- YOUR OBJECTIVE:
Beginning with the first line, please return the entries exactly through the line that contains "Local Open Scope Z_scope.", and leave out all later lines.

Stored items from a collection:
(* ===== verification/Pipeline.v ===== *)
(** * The proxy pipeline

[proxy], [proxy_authed] and its closures and failover loops of [src/service/proxy.rs], composed from
the components: the guards that count running requests ([Guards]), the choice of the candidate
providers, the construction of the outbound body, and the two failover loops. The network is an
input: for every provider, what an attempt on it would yield. The request and response converters of
other dialects, the JSON codec and the history bridge are parameters. *)

From Stdlib Require Import SpecFloat.
From S2P Require Import Prelude Float Json Errors RateLimit Breaker Routing Calendar Plans Metering Body Streams.

Local Open Scope Z_scope.

(** ** Counting running requests *)

Module Guards.

Record Counters : Type := {
  active_requests : Z;
  active_by_user : gmap (Z * string) Z;
}.

(** The guards a response holds until its body has ended or is dropped. *)
Record Held : Type := { held_user : option (Z * string) }.

Definition user_key (user_id : option Z) (model : option string) : option (Z * string) :=
  (fun uid => (uid, default "" model)) <$> user_id.

(** [ActiveRequestGuard::enter] and [UserActiveGuard::enter] *)
Definition enter (key : option (Z * string)) (c : Counters) : Counters :=
  {| active_requests := c.(active_requests) + 1;
     active_by_user :=
       match key with
       | Some k => <[k := default 0 (c.(active_by_user) !! k) + 1]> c.(active_by_user)
       | None => c.(active_by_user)
       end |}.

(** The two [Drop] implementations; entries that are not positive are removed. *)
Definition leave (key : option (Z * string)) (c : Counters) : Counters :=
  {| active_requests := c.(active_requests) - 1;
     active_by_user :=
       match key with
       | Some k =>
           filter (fun kv => 0 < kv.2)
             (match c.(active_by_user) !! k with
              | Some n => <[k := n - 1]> c.(active_by_user)
              | None => c.(active_by_user)
              end)
       | None => c.(active_by_user)
       end |}.

Definition init : Counters := {| active_requests := 0; active_by_user := ∅ |}.

Inductive step : Counters * list (option (Z * string)) -> Counters * list (option (Z * string)) -> Prop :=
| step_enter k c live : step (c, live) (enter k c, k :: live)
| step_leave k c l1 l2 : step (c, l1 ++ k :: l2) (leave k c, l1 ++ l2).

End Guards.

(** ** Configuration *)

Record Config : Type := {
  cfg_routes : list ModelRoute;
  cfg_providers : list Provider;
  disabled_models : gmap Z (gset string);
  user_access : gmap Z (list UserAccessRule);
  admin_ids : gset Z;
  message_templates : MessageTemplates;
  extra_body_enabled : bool;
  max_attempts : Z;
  zen_table : list (string * list string);
  breaker_config : BreakerConfig;
  responses_enabled : bool;
  messages_enabled : bool;
}.

Definition ensure_endpoint_enabled (cfg : Config) (e : Endpoint) : result unit AppError :=
  if e.(responses) && negb cfg.(responses_enabled) then
    Err (ServiceUnavailable
      "the Responses API (/v1/responses) is currently disabled by the administrator")
  else if e.(anthropic) && negb cfg.(messages_enabled) then
    Err (ServiceUnavailable
      "the Anthropic Messages API (/v1/messages) is currently disabled by the administrator")
  else Ok ().

Definition requested_model (json : Value) : option string :=
  match get_str "model" json with
  | Some m => if str_is_empty m then None else Some m
  | None => None
  end.

(** ** Candidates *)

Definition strip_suffix (suf s : string) : option string :=
  string_rev <$> strip_prefix (string_rev suf) (string_rev s).

Definition outbound_model (route : ModelRoute) (mdl : string) : string :=
  match route.(upstream_model) with
  | Some m => m
  | None => default mdl (strip_suffix "[1m]" mdl)
  end.

Definition usable (cfg : Config) (route : ModelRoute) (mdl : string) (p : Provider) : bool :=
  negb (model_disabled cfg.(disabled_models) p.(id) (outbound_model route mdl)).

Definition authorised (cfg : Config) (user : option Z) (mdl : string) (p : Provider) : bool :=
  match user with
  | Some uid =>
      if bool_decide (uid ∈ cfg.(admin_ids)) then true
      else user_can_use cfg.(user_access) uid p.(id) mdl
  | None => true
  end.

Definition supported_pairing (e : Endpoint) (p : Provider) : bool :=
  match pairing_unsupported e p with None => true | Some _ => false end.

(** The filters between route resolution and the breaker, with their refusals. *)
Definition choose_candidates (cfg : Config) (e : Endpoint) (user : option Z) (mdl : string)
    (route : ModelRoute) : result (list Provider) AppError :=
  let candidates := resolve_candidates cfg.(cfg_providers) route in
  if bool_decide (candidates = []) then
    Err (Internal ("no enabled provider for route '" +:+ route.(model_pattern) +:+ "'"))
  else
    let candidates := List.filter (usable cfg route mdl) candidates in
    if bool_decide (candidates = []) then
      Err (ServiceUnavailable ("model '" +:+ mdl +:+ "' is disabled by the administrator"))
    else
      let candidates := List.filter (authorised cfg user mdl) candidates in
      if bool_decide (candidates = []) then
        Err (Forbidden (model_denied_message cfg.(message_templates) mdl))
      else
        let ok := List.filter (supported_pairing e) candidates in
        if bool_decide (ok = []) then
          let reason :=
            default "" (head (List.filter (fun p => negb (supported_pairing e p)) candidates)
                        ≫= pairing_unsupported e) in
          Err (BadRequest ("no provider supports this client/upstream dialect pairing for model '" +:+
                           mdl +:+ "': " +:+ reason))
        else Ok ok.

- SOLUTION BELOW:
(* ===== verification/Pipeline.v ===== *)
(** * The proxy pipeline

[proxy], [proxy_authed] and its closures and failover loops of [src/service/proxy.rs], composed from
the components: the guards that count running requests ([Guards]), the choice of the candidate
providers, the construction of the outbound body, and the two failover loops. The network is an
input: for every provider, what an attempt on it would yield. The request and response converters of
other dialects, the JSON codec and the history bridge are parameters. *)

From Stdlib Require Import SpecFloat.
From S2P Require Import Prelude Float Json Errors RateLimit Breaker Routing Calendar Plans Metering Body Streams.

Local Open Scope Z_scope.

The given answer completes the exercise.